Carey was on the original announcing staff of WCEN in Mt. Pleasant when it went on the air on August 8, 1949. Later that year, he was part of the first broadcast ever made of a Central Michigan University football game. After completing his education and Army stint, he resumed his announcing and sportscasting duties at WCEN in October 1952. In April 1953, Carey moved to WKNX in Saginaw, Michigan, to become the afternoon disc-jockey. He also worked on WKNX-TV and did the first on-camera commercial for that station. During his stay at WKNX, Carey was program director of radio for two years. In June 1956, Carey joined the announcing staff at WJR in Detroit, Michigan, and worked there until his retirement in January 1992. He was a staff announcer from 1956 to 1965, and became Assistant Sports Director in 1958. During his tenure, he did pre- and post-game shows for Detroit Lions radio broadcasts; served as a play-by-play announcer for Detroit Pistons basketball for six seasons (1969-70 through 1972–73, 1975–76, and 1981–82); and originated and hosted a Michigan High School football and basketball scoreboard program. He was a member of the Associated Press All-State and ratings panel for 20 years. WJR was the flagship station for the Detroit Tigers Radio Network, and Carey produced the broadcasts for the network from 1964 to 1971.

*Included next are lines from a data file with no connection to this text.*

(** A one-shot slot with counter [c] in [1, 2^32) fires once, on tick [c]. *)
Lemma ticks_oneshot i cb T n : forall s c,
  live_slot i cb T c false (timers s) -> 1 <= c < UINT32_MOD ->
  count_occ Nat.eq_dec (fst (ticks n s)) cb = (if Z.of_nat n <? c then 0%nat else 1%nat).
Proof.
  induction n as [|n IH]; intros s c Hl Hc.
  - cbn [ticks fst count_occ Z.of_nat]. replace (0 <? c) with true by (symmetry; apply Z.ltb_lt; lia).
    reflexivity.
  - rewrite ticks_S. cbn [fst]. rewrite count_occ_app.
    destruct (tick_live i cb T c false (timers s) Hl Hc) as (Hn & Hd & Hf).
    rewrite Hn. destruct (Z.eqb_spec c 1) as [E | E].
    + rewrite ticks_no_holder by exact (Hf E).
      replace (Z.of_nat (S n) <? c) with false by (symmetry; apply Z.ltb_ge; lia).
      reflexivity.
    + rewrite (IH (mkState (next_timer_id s) (snd (tick_slots (timers s)))) (c - 1) (Hd E)) by lia.
      replace (Z.of_nat (S n) <? c) with (Z.of_nat n <? c - 1)
        by (destruct (Z.ltb_spec (Z.of_nat (S n)) c), (Z.ltb_spec (Z.of_nat n) (c - 1)); lia).
      reflexivity.
Qed.

(** The slots [set_timer] leaves alone keep not holding [cb]. *)
Lemma fresh_others s s1 cb i :
  forallb (fun t => negb (holds cb t)) (timers s) = true ->
  (forall j, j <> i -> nth j (timers s1) zero_timer = nth j (timers s) zero_timer) ->
  forall j, j <> i -> callback (nth j (timers s1) zero_timer) <> Some cb.
Proof.
  intros Hno Ho j Hne. rewrite (Ho j Hne).
  destruct (Nat.lt_ge_cases j (length (timers s))) as [Hj | Hj].
  - rewrite forallb_forall in Hno.
    specialize (Hno _ (nth_In _ zero_timer Hj)).
    intro E. unfold holds in Hno. rewrite E in Hno. cbn in Hno.
    rewrite Nat.eqb_refl in Hno. discriminate.
  - rewrite nth_overflow by exact Hj. discriminate.
Qed.

Lemma set_timer_live s T cb rep i :
  find_available_timer s = Some i ->
  forallb (fun t => negb (holds cb t)) (timers s) = true ->
  let '(tid, s1, flt) := set_timer s T cb rep in
  flt = false /\ live_slot i cb T T rep (timers s1).
Proof.
  intros Hav Hno.
  pose proof (set_timer_fresh s T cb rep i Hav Hno) as F.
  destruct (set_timer s T cb rep) as [[tid s1] flt].
  destruct F as [Hf [Hi [Hslot Ho]]].
  split; [exact Hf |]. unfold live_slot. rewrite Hslot. cbn [callback timeout counter repeat].
  repeat split; [exact Hi |]. exact (fresh_others s s1 cb i Hno Ho).
Qed.

(** *** Lemmas on re-arming and queries *)

Lemma cb_eqb_some x cb : cb_eqb x (Some cb) = true -> x = Some cb.
Proof.
  destruct x as [c|]; cbn; [intros H; apply Nat.eqb_eq in H; subst; reflexivity | discriminate].
Qed.

Lemma length_filter_list_set {A} (f : A -> bool) l i x d :
  (i < length l)%nat -> f x = f (nth i l d) ->
  length (filter f (list_set l i x)) = length (filter f l).
Proof.
  revert i; induction l as [|y l IH]; intros [|i] Hi Hf; cbn in Hi; try lia.
  - cbn in Hf |- *. rewrite Hf. destruct (f y); reflexivity.
  - cbn in Hf |- *. destruct (f y); cbn; [f_equal |]; apply IH; first [lia | exact Hf].
Qed.

(** [set_timer] on a fresh callback in a pool satisfying [pool_ok]: the
    armed slot, the other slots, and where [find_timer_by_id] finds the
    returned id. *)
Lemma set_timer_fresh_found s tmo cb rep i :
  pool_ok s -> find_available_timer s = Some i ->
  forallb (fun t => negb (holds cb t)) (timers s) = true ->
  let '(tid, s1, flt) := set_timer s tmo cb rep in
  flt = false /\ pool_ok s1 /\ (i < length (timers s1))%nat /\
  nth i (timers s1) zero_timer = mkTimer tmo tmo (Some cb) rep tid /\
  (forall j, j <> i -> callback (nth j (timers s1) zero_timer) <> Some cb) /\
  (tid <> INVALID_TIMER_ID -> find_timer_by_id s1 tid = Some i).
Proof.
  intros Hok Hav Hno.
  pose proof (pool_ok_set_timer s tmo cb rep Hok) as Hok1.
  pose proof (set_timer_fresh s tmo cb rep i Hav Hno) as F.
  destruct (set_timer s tmo cb rep) as [[tid s1] flt]. cbn [fst snd] in Hok1.
  destruct F as [Hf [Hi [Hslot Ho]]].
  split; [exact Hf | split; [exact Hok1 | split; [exact Hi | split; [exact Hslot | split]]]].
  - exact (fresh_others s s1 cb i Hno Ho).
  - intros Hz. apply find_by_id_unique; [exact Hok1 | exact Hz | exact Hi | rewrite Hslot; reflexivity].
Qed.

When Ray Lane moved to television broadcasting, Carey joined Ernie Harwell as a play-by-play announcer for the 1973 season, a position he would maintain for 19 seasons. Except for the last three seasons, he handled engineering duties for the broadcasts as well. In December 1990, Harwell held a press conference to announce that WJR and the Tigers had forced him out of his position, and that the 1991 season would be his last. At the same press conference, Carey announced - in an unrelated decision made several months earlier - that he would retire at the end of the season. His last Tigers broadcast was on the final day of the 1991 season, the final baseball game at Memorial Stadium in Baltimore.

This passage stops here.